(Stored data)
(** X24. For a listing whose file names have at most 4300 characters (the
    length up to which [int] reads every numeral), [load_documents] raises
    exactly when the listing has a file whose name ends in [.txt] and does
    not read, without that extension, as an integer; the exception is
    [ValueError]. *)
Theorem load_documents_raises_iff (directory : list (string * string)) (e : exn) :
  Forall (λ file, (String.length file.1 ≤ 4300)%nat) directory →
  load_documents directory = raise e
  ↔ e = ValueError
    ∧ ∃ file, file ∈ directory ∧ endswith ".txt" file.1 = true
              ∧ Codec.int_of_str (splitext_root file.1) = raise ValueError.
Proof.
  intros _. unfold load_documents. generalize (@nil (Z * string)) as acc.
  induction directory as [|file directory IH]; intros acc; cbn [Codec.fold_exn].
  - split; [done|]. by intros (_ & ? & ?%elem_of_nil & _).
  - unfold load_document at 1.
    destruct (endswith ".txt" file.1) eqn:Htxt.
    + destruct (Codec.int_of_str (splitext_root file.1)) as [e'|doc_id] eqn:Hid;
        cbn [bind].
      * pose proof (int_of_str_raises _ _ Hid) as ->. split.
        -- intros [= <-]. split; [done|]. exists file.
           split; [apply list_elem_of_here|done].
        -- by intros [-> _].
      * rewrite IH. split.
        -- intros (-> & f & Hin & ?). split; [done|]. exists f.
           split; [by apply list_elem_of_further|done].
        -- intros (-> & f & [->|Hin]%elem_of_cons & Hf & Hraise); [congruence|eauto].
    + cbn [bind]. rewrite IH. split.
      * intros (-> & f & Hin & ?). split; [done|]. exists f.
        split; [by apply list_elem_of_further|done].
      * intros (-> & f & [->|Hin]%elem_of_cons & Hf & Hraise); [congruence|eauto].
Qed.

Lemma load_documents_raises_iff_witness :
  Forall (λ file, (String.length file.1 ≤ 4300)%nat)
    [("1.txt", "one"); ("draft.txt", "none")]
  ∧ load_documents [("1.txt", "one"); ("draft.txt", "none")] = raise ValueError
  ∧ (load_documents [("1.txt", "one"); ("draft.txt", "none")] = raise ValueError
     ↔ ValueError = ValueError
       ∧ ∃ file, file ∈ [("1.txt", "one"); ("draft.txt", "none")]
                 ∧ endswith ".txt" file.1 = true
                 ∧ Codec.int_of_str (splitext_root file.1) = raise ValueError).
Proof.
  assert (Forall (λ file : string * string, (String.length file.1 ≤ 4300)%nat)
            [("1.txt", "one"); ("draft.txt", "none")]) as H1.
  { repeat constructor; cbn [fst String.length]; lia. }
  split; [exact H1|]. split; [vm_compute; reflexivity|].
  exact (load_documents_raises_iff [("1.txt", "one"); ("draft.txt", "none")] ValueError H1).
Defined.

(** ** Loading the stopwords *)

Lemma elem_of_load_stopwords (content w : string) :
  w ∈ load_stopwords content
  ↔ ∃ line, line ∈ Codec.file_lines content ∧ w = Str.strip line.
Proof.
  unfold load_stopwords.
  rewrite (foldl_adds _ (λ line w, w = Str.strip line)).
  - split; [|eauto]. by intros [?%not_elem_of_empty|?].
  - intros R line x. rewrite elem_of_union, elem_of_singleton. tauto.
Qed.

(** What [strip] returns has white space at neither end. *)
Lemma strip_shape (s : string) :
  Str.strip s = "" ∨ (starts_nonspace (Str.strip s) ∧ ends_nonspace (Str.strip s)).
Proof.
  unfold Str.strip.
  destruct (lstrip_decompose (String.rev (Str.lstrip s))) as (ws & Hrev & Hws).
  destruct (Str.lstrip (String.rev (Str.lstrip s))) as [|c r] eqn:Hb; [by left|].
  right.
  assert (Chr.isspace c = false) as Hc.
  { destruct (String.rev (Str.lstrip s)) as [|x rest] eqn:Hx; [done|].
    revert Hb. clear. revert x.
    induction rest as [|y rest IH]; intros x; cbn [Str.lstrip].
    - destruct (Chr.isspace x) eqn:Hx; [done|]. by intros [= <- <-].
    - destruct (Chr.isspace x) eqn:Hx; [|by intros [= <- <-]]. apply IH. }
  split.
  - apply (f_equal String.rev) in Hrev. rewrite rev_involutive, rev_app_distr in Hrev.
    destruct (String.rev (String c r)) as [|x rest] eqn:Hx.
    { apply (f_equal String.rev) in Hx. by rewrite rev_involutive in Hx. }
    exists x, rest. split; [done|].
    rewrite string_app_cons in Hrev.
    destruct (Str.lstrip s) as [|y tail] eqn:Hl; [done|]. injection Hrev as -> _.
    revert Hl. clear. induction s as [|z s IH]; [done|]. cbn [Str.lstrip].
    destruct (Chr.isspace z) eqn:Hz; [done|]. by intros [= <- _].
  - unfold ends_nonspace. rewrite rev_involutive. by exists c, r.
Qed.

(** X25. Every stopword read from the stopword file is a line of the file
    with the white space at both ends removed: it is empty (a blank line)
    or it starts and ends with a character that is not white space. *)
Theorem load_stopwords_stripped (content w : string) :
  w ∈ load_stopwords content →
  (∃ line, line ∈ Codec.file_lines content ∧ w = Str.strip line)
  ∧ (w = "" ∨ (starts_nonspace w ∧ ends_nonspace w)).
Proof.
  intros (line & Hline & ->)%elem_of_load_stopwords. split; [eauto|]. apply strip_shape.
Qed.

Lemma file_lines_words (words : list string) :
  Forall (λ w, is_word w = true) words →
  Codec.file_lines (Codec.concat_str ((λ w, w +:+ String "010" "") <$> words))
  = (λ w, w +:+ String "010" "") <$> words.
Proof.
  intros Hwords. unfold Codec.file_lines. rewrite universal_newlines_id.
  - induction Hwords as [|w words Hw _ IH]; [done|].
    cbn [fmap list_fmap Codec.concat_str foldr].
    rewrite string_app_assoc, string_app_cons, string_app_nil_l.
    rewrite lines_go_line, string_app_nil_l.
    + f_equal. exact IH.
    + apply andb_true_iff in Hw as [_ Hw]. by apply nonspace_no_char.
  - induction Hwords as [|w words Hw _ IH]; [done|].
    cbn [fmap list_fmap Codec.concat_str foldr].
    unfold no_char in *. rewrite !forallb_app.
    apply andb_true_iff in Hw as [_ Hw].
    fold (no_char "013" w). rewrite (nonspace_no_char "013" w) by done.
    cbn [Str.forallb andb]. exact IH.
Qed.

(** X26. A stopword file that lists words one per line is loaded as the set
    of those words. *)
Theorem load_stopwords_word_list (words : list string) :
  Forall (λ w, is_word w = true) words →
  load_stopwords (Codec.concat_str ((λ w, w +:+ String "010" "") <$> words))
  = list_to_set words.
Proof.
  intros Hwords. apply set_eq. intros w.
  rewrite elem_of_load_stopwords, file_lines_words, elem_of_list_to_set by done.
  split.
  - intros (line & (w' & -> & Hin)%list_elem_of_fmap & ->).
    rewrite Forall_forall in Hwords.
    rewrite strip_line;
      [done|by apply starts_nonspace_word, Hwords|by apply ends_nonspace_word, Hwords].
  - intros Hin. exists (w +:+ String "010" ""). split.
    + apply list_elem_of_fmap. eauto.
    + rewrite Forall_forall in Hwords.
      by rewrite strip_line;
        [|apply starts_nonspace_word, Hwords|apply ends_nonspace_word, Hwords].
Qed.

→ **Action item**:
Using the entries above, return exactly the lines from the line with "split; [exact H1|]." to the line with "Lemma strip_shape (s", counting both of those lines.

→ **Task answer**:
  split; [exact H1|]. split; [vm_compute; reflexivity|].
  exact (load_documents_raises_iff [("1.txt", "one"); ("draft.txt", "none")] ValueError H1).
Defined.

(** ** Loading the stopwords *)

Lemma elem_of_load_stopwords (content w : string) :
  w ∈ load_stopwords content
  ↔ ∃ line, line ∈ Codec.file_lines content ∧ w = Str.strip line.
Proof.
  unfold load_stopwords.
  rewrite (foldl_adds _ (λ line w, w = Str.strip line)).
  - split; [|eauto]. by intros [?%not_elem_of_empty|?].
  - intros R line x. rewrite elem_of_union, elem_of_singleton. tauto.
Qed.

(** What [strip] returns has white space at neither end. *)
Lemma strip_shape (s : string) :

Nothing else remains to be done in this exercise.